What is the correct way to use Base.OncePerThread?

I want to use Base.OncePerThread but it’s not clear what the intended usage is.

Is the following a correct / safe / intended way to use Base.OncePerThread ?

finalset = Set()
tempsets = OncePerThread() do
    return Set()
end
Threads.@threads for i in 1:100
    push!(tempsets(), rand("qwe", 3) |> String)
end
usedtempsets = @view tempsets.xs[tempsets.ss .== 0x01]
union!(finalset, usedtempsets...)
finalset

If this is intended why is it such a pain to get the per-thread values out again?

Just tempsets.xs[tempsets.ss .== 0x01] without the @view errors and OncePerThread doesn’t support iterate so am I not supposed to access the memory after the threads are done with it?

Contrary to what the name of the macro implies, @threads does not launch OS threads (which OncePerThread is referring to), but tasks (which is what OncePerTask is about). I believe OncePerThread is mostly intended for doing per-OS-thread initialization of third party C libraries that assume OS threads as the means of concurrency.

3 Likes

I think most of the pain here stems from the fact that Julia’s parallelism is really focused on Tasks not on threads.

That being said: using OhMyThreads.jl you can write:

using OhMyThreads: tmap, chunks

tmpsets = tmap(chunks(1:100); n=Threads.nthreads()) do chunk
    tmpset = Set()
    for i in chunk
        push!(tempset, rand("qwe", 3) |> String)
    end
    return tmpset
end
reduce(union!, tmpsets)

Which reads and feels much clearer to me.

1 Like

Indeed, the reason I’m using OncePerThread in the example is because Set is not thread safe and I don’t want to use locks since I don’t need to.

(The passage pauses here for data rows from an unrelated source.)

(** The same for [clone] with its overrides. *)
Lemma clone_full self st :
  is_Some (objects st !! self) →
  aws_class (deref st self) = true →
  let c := fresh (dom (objects st)) in
  let r := deref st self in
  let w := world st in
  let s1 := Deepcopy.run_ref (cells st) (tags r) (cells st, ∅) in
  ∃ sp h',
    clone self st =
      Return c
         {| world := {| uuid_src := uuid_src w; uuid_pos := S (S (uuid_pos w));
                         clock_src := clock_src w;
                         clock_pos := S (S (clock_pos w)) |};
             objects :=
               <[self := set_last_cloned_at (Some (clock_src w (S (clock_pos w))))
                           (set_clone_count (clone_count r + 1) r)]>
               (<[c := {| prototype_id := "proto-" +:+ uuid_src w (S (uuid_pos w));
                          is_prototype := false;
                          cloned_from := Some (prototype_id r);
                          clone_count := 0;
                          created_at := clock_src w (clock_pos w);
                          last_cloned_at := None;
                          resource_id :=
                            PyStr.split_head (resource_id r) +:+ "-" +:+
                            uuid_src w (uuid_pos w);
                          name := name r; region := region r;
                          status := status r; tags := s1.1; specific := sp |}]>
                  (objects st));
             cells := h';
             manager := manager st |} ∧
    same_class (specific r) sp ∧
    ∀ a, a ∈ dom s1.2.1 → h' !! a = s1.2.1 !! a.
Proof.
  intros Hlive Haws c r w s1.
  assert (Hc : c ≠ self) by (by apply fresh_object_ne).
  assert (Hc' : self ≠ c) by done.
  destruct (CloneableResource_clone_full self st Hlive)
    as (sp & h' & Hbase & Hcls & Hfr).
  fold c r w in Hbase, Hcls, Hfr. fold s1 in Hbase, Hfr.
  set (tg := s1.1) in *. set (D := s1.2.1) in *. clearbody tg D. clear s1.
  assert (Hnew : ∀ a, a ∈ dom D → a ∈ dom h').
  { intros a Ha. apply elem_of_dom. rewrite Hfr by done. by apply elem_of_dom. }
  assert (Hfresh : ∀ h : gmap addr container,
                     (∀ a, a ∈ dom D → a ∈ dom h) → fresh (dom h) ∉ dom D).
  { intros h Hsub Hin. exact (is_fresh _ (Hsub _ Hin)). }
  unfold clone, aws_class in *. fold r in Haws |- *.
  destruct (specific r) as [x|x|x|x|x|cls attrs] eqn:Hsp; [..|done];
    destruct sp as [y|y|y|y|y|cls' attrs']; try done.
  - unfold EC2Instance_clone. rewrite Hbase. clear Hbase.
    subst r w. unfold deref in *. destruct st as [w o cl m].
    cbn [world objects cells manager] in *. plumb. heap_simpl c self.
    source_class Hsp. heap_simpl c self.
    eexists _, _. split; [reflexivity|]. split; [done|].
    intros a Ha. rewrite lookup_insert_ne; [by apply Hfr|].
    intros <-. by apply (Hfresh h').
  - unfold RDSDatabase_clone. rewrite Hbase. clear Hbase.
    subst r w. unfold deref in *. destruct st as [w o cl m].
    cbn [world objects cells manager] in *. plumb. heap_simpl c self.
    eexists _, _. split; [reflexivity|]. split; done.
  - unfold ApplicationLoadBalancer_clone. rewrite Hbase. clear Hbase.
    subst r w. unfold deref in *. destruct st as [w o cl m].
    cbn [world objects cells manager] in *. plumb. heap_simpl c self.
    source_class Hsp. heap_simpl c self.
    eexists _, _. split; [reflexivity|]. split; [done|].
    set (t := fresh (dom h')).
    set (l := fresh (dom (<[t:=ListObj []]> h'))).
    assert (Ht : t ∉ dom D) by (by apply Hfresh).
    assert (Hl : l ∉ dom D).
    { apply Hfresh. intros a Ha. rewrite dom_insert_L. apply elem_of_union.
      right. by apply Hnew. }
    intros a Ha. rewrite !lookup_insert_ne; [by apply Hfr|by intros <-..].
  - unfold S3Storage_clone. rewrite Hbase. clear Hbase.
    subst r w. unfold deref in *. destruct st as [w o cl m].
    cbn [world objects cells manager] in *. plumb. heap_simpl c self.
    eexists _, _. split; [reflexivity|]. split; [done|].
    intros a Ha. rewrite lookup_insert_ne; [by apply Hfr|].
    intros <-. by apply (Hfresh h').
  - unfold EC2NetworkInterface_clone. rewrite Hbase. clear Hbase.
    subst r w. unfold deref in *. destruct st as [w o cl m].
    cbn [world objects cells manager] in *. plumb. heap_simpl c self.
    source_class Hsp. heap_simpl c self.
    eexists _, _. split; [reflexivity|]. split; [done|].
    intros a Ha. rewrite lookup_insert_ne; [by apply Hfr|].
    intros <-. by apply (Hfresh h').
Qed.

(** Everything known about a returning [clone], in one statement. *)
Lemma clone_returns self st :
  is_Some (objects st !! self) →
  aws_class (deref st self) = true →
  let c := fresh (dom (objects st)) in
  let r := deref st self in
  let w := world st in
  let s1 := Deepcopy.run_ref (cells st) (tags r) (cells st, ∅) in
  let rid :=
    PyStr.split_head (resource_id r) +:+ "-" +:+ uuid_src w (uuid_pos w) in
  ∃ sp h',
    clone self st =
      Return c
         {| world := {| uuid_src := uuid_src w; uuid_pos := S (S (uuid_pos w));
                         clock_src := clock_src w;
                         clock_pos := S (S (clock_pos w)) |};
             objects :=
               <[self := set_last_cloned_at (Some (clock_src w (S (clock_pos w))))
                           (set_clone_count (clone_count r + 1) r)]>
               (<[c := {| prototype_id := "proto-" +:+ uuid_src w (S (uuid_pos w));
                          is_prototype := false;
                          cloned_from := Some (prototype_id r);
                          clone_count := 0;
                          created_at := clock_src w (clock_pos w);
                          last_cloned_at := None;
                          resource_id := rid;
                          name := name r; region := region r;
                          status := status r; tags := s1.1; specific := sp |}]>
                  (objects st));
             cells := h';
             manager := manager st |} ∧
    c ≠ self ∧
    same_class (specific r) sp ∧
    reset_policy r (cells st) rid sp h' ∧
    (∀ a, a ∈ dom s1.2.1 → h' !! a = s1.2.1 !! a) ∧
    (∀ a, a ∈ dom (cells st) → h' !! a = cells st !! a).
Proof.
  intros Hlive Haws c r w s1 rid.
  assert (Hc : c ≠ self) by (by apply fresh_object_ne).
  destruct (clone_full self st Hlive Haws) as (sp & h' & Hclone & Hcls & Hfr).
  destruct (clone_spec self st Hlive Haws) as (tg0 & sp0 & h0 & Hclone0 & Hpol & Hfr0).
  fold c r w s1 in Hclone, Hcls, Hfr. fold c r w in Hclone0, Hpol, Hfr0.
  fold rid in Hclone, Hclone0, Hpol.
  exists sp, h'. split; [exact Hclone|]. split; [done|]. split; [done|].
  rewrite Hclone in Hclone0. injection Hclone0 as Hobj Hcells.
  apply (f_equal (λ o : gmap addr Resource, o !! c)) in Hobj. cbv beta in Hobj.
  rewrite !(lookup_insert_ne _ self) in Hobj by done.
  rewrite !lookup_insert_eq in Hobj. injection Hobj as _ Hsp.
  subst sp0 h0. done.
Qed.

(** ** A clone and its source do not share targets or security groups *)

(** X7.  The clone of a load balancer has a target list of its own, which
    starts empty: a target added to the clone shows in the clone only, and
    a target added to the source after the call does not show in the
    clone. *)
Theorem alb_clone_has_its_own_targets (self : addr) (st : State)
    (x : ApplicationLoadBalancerAttrs) (xs : list value) (target_id : string) :
  is_Some (objects st !! self) →
  specific (deref st self) = ApplicationLoadBalancer x →
  cells st !! alb_targets x = Some (ListObj xs) →
  ∃ c st1 a',
    clone self st = Return c st1 ∧
    get_targets (deref st1 c) = Some a' ∧
    get_targets (deref st1 self) = Some (alb_targets x) ∧
    a' ≠ alb_targets x ∧
    cells st1 !! a' = Some (ListObj []) ∧
    cells st1 !! alb_targets x = Some (ListObj xs) ∧
    (∃ st2,
       ApplicationLoadBalancer_add_target c target_id st1 = Return tt st2 ∧
       cells st2 !! a' = Some (ListObj [VStr target_id]) ∧
       cells st2 !! alb_targets x = Some (ListObj xs)) ∧
    (∃ st2,
       ApplicationLoadBalancer_add_target self target_id st1 = Return tt st2 ∧
       cells st2 !! a' = Some (ListObj [])).
Proof.
  intros Hlive Hsp Hcell.
  assert (Haws : aws_class (deref st self) = true)
    by (unfold aws_class; by rewrite Hsp).
  assert (Hin : alb_targets x ∈ dom (cells st)) by (by apply elem_of_dom).
  destruct (clone_returns self st Hlive Haws)
    as (sp & h' & Hclone & Hc & Hcls & Hpol & _ & Hfr).
  unfold reset_policy in Hpol. rewrite Hsp in Hcls, Hpol.
  destruct sp as [y|y|y|y|y|cls attrs]; try done.
  destruct Hpol as (Hnew & Hempty & _).
  assert (Hne : alb_targets y ≠ alb_targets x) by (intros Heq; by rewrite Heq in Hnew).
  assert (Hold : h' !! alb_targets x = Some (ListObj xs)) by (by rewrite Hfr).
  eexists _, _, (alb_targets y). split; [exact Hclone|].
  unfold ApplicationLoadBalancer_add_target, get_targets, deref.
  cbn [objects cells].
  rewrite !(lookup_total_insert_ne _ self (fresh _)) by done.
  rewrite !lookup_total_insert_eq. cbn [specific set_last_cloned_at set_clone_count].
  unfold deref in Hsp. rewrite Hsp.
  rewrite (lookup_total_correct _ _ _ Hempty), (lookup_total_correct _ _ _ Hold).
  rewrite bool_decide_eq_false_2 by apply not_elem_of_nil.
  repeat split; try done.
  - eexists. split; [done|]. cbn [cells set_cells app].
    by rewrite lookup_insert_eq, lookup_insert_ne.
  - case_bool_decide; eexists; (split; [done|]); [done|].
    cbn [cells set_cells]. by rewrite lookup_insert_ne.
Qed.

Lemma alb_clone_has_its_own_targets_witness :
  is_Some (objects Scenario.with_alb !! 0%nat) ∧
  ∃ c st1 a',
    clone 0%nat Scenario.with_alb = Return c st1 ∧
    get_targets (deref st1 c) = Some a' ∧
    a' ≠ 1%nat ∧
    cells st1 !! 1%nat = Some (ListObj [VStr "i-abc123"]).
Proof.
  assert (H1 : is_Some (objects Scenario.with_alb !! 0%nat))
    by (vm_compute; eauto).
  split; [exact H1|].
  destruct (alb_clone_has_its_own_targets 0%nat Scenario.with_alb
              {| alb_vpc_id := "vpc-1"; alb_scheme := "internet-facing";
                 alb_targets := 1%nat; alb_listeners := 2%nat;
                 alb_dns_name := "front-0000aaaa.us-east-1.elb.amazonaws.com" |}
              [VStr "i-abc123"] "i-def456" H1 eq_refl eq_refl)
    as (c & st1 & a' & Hclone & Hget & _ & Hne & _ & Hold & _).
  exists c, st1, a'. exact (conj Hclone (conj Hget (conj Hne Hold))).
Defined.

So all OncePerThread is supposed to be doing in the example is allocating memory that each thread “owns” and then doing clean up after they are done by collecting all their work.

That example doesn’t seem to work
chunks complains that it needs a number of chunks and then tmap gives me an

UndefVarError: `threadpool` not defined in `OhMyThreads.Implementation`

I’m using OhMyThreads v0.8.3

This is a pattern I often use, and I’m interested if OhMyThreads provide anything pattern for this. I couldn’t find any. Perhaps @Mason knows?

Note the specific issues here:

  • The reduction operation is not thread safe, but OhMyThreads’ @set reduce seems to assume thread-safety.
  • The reduction must happen after all the sets have been computed in parallel, and not at each iteration. Does OhMyThreads provide functionality for this?
  • We require task-local state (a Set each)

Here is one solution. It works, but it’s not super efficient:

  1. trytake! should really be in Base, and could use Channel internals to be faster
  2. Here, I only create one set per concurrently running task. This may not be needed - perhaps one per total task would be fine.
  3. There’s a bunch of overhead in the congested channel, which might be an issue.
using OhMyThreads: @tasks

function foo(n::Int, ntasks::Int=Threads.nthreads())
	ntasks < 1 && throw(ArgumentError("Must use at least one task"))
	ch = Channel{Set{String}}(Inf)
	@tasks for i in 1:n
	    @set ntasks = ntasks
	    set = @something trytake!(ch) Set{String}()
	    push!(set, String(rand("abcdefghijklmnopqrstuvwxyz", 3)))
	    put!(ch, set)
	end
	close(ch)
	@lock ch reduce(union!, ch, init=Set{String}())
end

function trytake!(ch::Channel)
    isempty(ch) && return nothing
    @lock ch begin
        isempty(ch) ? nothing : Some(take!(ch))
    end
end

Sorry for missing the argument to chunks. I typed this on my phone and could not double check.

Anyhow, I believe the follow-up error to be a bug and opened an issue for that.

Not sure if this is still relevant for you but I fixed the bug and so my example should work with OhMyThreads.jl 0.8.4 which was tagged ~1h ago.

1 Like